Content starts

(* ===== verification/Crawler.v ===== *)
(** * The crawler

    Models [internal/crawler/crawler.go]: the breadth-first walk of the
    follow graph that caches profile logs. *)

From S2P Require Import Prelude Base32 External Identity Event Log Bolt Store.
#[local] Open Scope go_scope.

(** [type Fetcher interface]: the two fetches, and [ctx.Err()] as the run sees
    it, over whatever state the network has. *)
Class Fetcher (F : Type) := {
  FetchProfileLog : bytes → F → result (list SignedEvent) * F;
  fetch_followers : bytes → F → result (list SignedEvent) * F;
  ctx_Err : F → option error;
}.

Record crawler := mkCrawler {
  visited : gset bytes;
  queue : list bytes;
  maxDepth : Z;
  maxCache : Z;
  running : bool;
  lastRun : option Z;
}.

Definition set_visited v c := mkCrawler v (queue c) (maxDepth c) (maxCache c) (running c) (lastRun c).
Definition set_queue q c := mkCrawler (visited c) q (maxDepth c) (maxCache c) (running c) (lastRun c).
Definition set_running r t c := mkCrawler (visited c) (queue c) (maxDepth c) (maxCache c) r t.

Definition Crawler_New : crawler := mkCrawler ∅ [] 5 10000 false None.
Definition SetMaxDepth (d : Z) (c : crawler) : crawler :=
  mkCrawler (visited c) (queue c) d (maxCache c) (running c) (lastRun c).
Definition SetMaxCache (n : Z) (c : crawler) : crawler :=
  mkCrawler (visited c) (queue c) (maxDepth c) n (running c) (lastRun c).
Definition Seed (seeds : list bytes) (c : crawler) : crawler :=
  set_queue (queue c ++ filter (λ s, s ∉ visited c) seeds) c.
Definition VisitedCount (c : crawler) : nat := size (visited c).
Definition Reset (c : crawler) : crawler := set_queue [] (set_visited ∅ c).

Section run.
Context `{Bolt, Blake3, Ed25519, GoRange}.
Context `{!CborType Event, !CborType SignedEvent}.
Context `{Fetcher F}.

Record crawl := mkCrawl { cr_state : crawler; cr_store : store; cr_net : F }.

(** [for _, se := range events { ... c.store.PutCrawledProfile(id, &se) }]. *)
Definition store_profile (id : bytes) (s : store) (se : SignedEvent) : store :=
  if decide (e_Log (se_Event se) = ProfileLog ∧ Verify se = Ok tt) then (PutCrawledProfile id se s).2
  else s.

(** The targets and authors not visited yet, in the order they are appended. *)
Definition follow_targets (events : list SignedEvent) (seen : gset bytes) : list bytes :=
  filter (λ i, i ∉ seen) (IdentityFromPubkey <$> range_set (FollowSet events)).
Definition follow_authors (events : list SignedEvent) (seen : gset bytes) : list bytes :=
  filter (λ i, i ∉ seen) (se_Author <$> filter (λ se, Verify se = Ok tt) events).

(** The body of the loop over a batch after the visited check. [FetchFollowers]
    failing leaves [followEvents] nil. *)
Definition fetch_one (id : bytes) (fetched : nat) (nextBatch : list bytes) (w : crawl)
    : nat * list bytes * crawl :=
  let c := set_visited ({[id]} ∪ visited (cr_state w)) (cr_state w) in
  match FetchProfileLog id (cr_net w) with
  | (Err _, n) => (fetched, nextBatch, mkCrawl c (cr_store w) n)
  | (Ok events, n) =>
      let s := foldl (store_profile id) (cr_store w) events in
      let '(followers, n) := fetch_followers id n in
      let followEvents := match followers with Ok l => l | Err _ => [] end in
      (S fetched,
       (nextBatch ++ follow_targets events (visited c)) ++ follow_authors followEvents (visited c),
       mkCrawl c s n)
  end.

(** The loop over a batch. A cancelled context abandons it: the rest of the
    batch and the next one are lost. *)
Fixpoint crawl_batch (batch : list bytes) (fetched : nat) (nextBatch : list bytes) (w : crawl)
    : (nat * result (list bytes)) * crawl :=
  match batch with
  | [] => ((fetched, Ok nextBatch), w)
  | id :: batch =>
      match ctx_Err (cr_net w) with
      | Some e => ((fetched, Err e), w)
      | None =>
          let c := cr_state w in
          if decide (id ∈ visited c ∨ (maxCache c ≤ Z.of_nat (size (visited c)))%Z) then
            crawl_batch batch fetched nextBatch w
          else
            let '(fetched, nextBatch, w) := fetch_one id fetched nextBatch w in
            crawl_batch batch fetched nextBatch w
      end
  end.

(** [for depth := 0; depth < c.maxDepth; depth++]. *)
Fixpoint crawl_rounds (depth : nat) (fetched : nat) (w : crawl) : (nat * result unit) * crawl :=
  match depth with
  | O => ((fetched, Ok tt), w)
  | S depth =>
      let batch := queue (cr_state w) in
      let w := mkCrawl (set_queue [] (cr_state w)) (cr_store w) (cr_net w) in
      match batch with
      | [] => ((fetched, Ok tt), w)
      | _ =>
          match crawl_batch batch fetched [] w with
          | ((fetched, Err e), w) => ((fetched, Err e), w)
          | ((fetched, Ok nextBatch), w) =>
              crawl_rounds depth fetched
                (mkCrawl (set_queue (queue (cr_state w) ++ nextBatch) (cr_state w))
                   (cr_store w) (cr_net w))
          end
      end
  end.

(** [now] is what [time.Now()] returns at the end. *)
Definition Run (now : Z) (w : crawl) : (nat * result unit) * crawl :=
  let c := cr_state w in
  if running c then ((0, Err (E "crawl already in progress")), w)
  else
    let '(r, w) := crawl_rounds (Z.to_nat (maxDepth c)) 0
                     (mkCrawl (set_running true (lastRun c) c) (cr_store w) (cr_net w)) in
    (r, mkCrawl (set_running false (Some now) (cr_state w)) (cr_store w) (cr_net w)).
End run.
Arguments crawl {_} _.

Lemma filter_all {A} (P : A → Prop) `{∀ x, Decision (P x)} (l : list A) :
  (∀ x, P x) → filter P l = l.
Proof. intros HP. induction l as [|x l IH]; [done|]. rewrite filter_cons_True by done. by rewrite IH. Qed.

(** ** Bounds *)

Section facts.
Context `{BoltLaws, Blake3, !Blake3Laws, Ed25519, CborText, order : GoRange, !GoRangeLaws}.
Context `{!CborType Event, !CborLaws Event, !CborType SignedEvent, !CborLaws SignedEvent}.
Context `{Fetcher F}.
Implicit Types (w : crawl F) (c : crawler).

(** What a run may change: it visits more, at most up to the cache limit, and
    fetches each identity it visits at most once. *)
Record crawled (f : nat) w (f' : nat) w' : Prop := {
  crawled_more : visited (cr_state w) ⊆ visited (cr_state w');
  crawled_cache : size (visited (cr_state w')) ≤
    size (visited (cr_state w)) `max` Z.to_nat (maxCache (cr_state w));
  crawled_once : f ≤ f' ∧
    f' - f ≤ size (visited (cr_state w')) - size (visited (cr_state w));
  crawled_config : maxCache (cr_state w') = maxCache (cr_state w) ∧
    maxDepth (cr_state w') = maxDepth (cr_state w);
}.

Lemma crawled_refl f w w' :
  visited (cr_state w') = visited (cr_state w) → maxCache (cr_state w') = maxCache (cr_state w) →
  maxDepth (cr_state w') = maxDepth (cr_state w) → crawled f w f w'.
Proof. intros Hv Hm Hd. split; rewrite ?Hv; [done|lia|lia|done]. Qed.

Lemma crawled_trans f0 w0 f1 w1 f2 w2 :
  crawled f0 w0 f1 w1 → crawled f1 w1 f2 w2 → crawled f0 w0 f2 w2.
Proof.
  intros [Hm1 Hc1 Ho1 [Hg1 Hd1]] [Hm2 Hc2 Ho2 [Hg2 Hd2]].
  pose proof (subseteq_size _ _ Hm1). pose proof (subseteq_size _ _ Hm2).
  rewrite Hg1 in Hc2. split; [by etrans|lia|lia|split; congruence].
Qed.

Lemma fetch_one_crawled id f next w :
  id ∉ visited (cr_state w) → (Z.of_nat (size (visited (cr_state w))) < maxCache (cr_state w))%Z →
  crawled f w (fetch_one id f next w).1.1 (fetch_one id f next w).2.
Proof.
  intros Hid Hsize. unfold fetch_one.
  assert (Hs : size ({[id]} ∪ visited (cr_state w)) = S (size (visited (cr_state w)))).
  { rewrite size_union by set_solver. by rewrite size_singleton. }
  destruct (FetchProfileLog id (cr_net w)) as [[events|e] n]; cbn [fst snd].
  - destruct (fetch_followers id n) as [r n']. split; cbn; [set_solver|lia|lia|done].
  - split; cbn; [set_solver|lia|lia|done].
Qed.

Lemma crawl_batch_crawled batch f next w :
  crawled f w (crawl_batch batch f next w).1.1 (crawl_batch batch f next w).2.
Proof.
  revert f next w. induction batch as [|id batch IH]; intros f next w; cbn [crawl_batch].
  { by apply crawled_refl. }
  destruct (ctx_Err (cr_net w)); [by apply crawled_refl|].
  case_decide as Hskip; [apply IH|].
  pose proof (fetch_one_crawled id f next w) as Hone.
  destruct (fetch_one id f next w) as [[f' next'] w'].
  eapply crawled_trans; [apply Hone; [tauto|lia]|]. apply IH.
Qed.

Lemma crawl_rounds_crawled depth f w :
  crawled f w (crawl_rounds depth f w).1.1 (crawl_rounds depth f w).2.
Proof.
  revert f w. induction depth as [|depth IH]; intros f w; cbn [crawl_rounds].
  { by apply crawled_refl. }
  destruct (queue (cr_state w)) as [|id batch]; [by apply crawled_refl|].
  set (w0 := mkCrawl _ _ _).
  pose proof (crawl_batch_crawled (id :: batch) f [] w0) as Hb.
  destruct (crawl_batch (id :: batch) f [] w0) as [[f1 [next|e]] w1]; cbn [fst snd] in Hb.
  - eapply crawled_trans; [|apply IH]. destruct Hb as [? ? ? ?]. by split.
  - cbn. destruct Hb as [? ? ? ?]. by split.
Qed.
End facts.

Content ends

→ Work required:
Pull every line containing "Record" out of the entries.

→ Reply:
Record crawler := mkCrawler {
Record crawl := mkCrawl { cr_state : crawler; cr_store : store; cr_net : F }.
Record crawled (f : nat) w (f' : nat) w' : Prop := {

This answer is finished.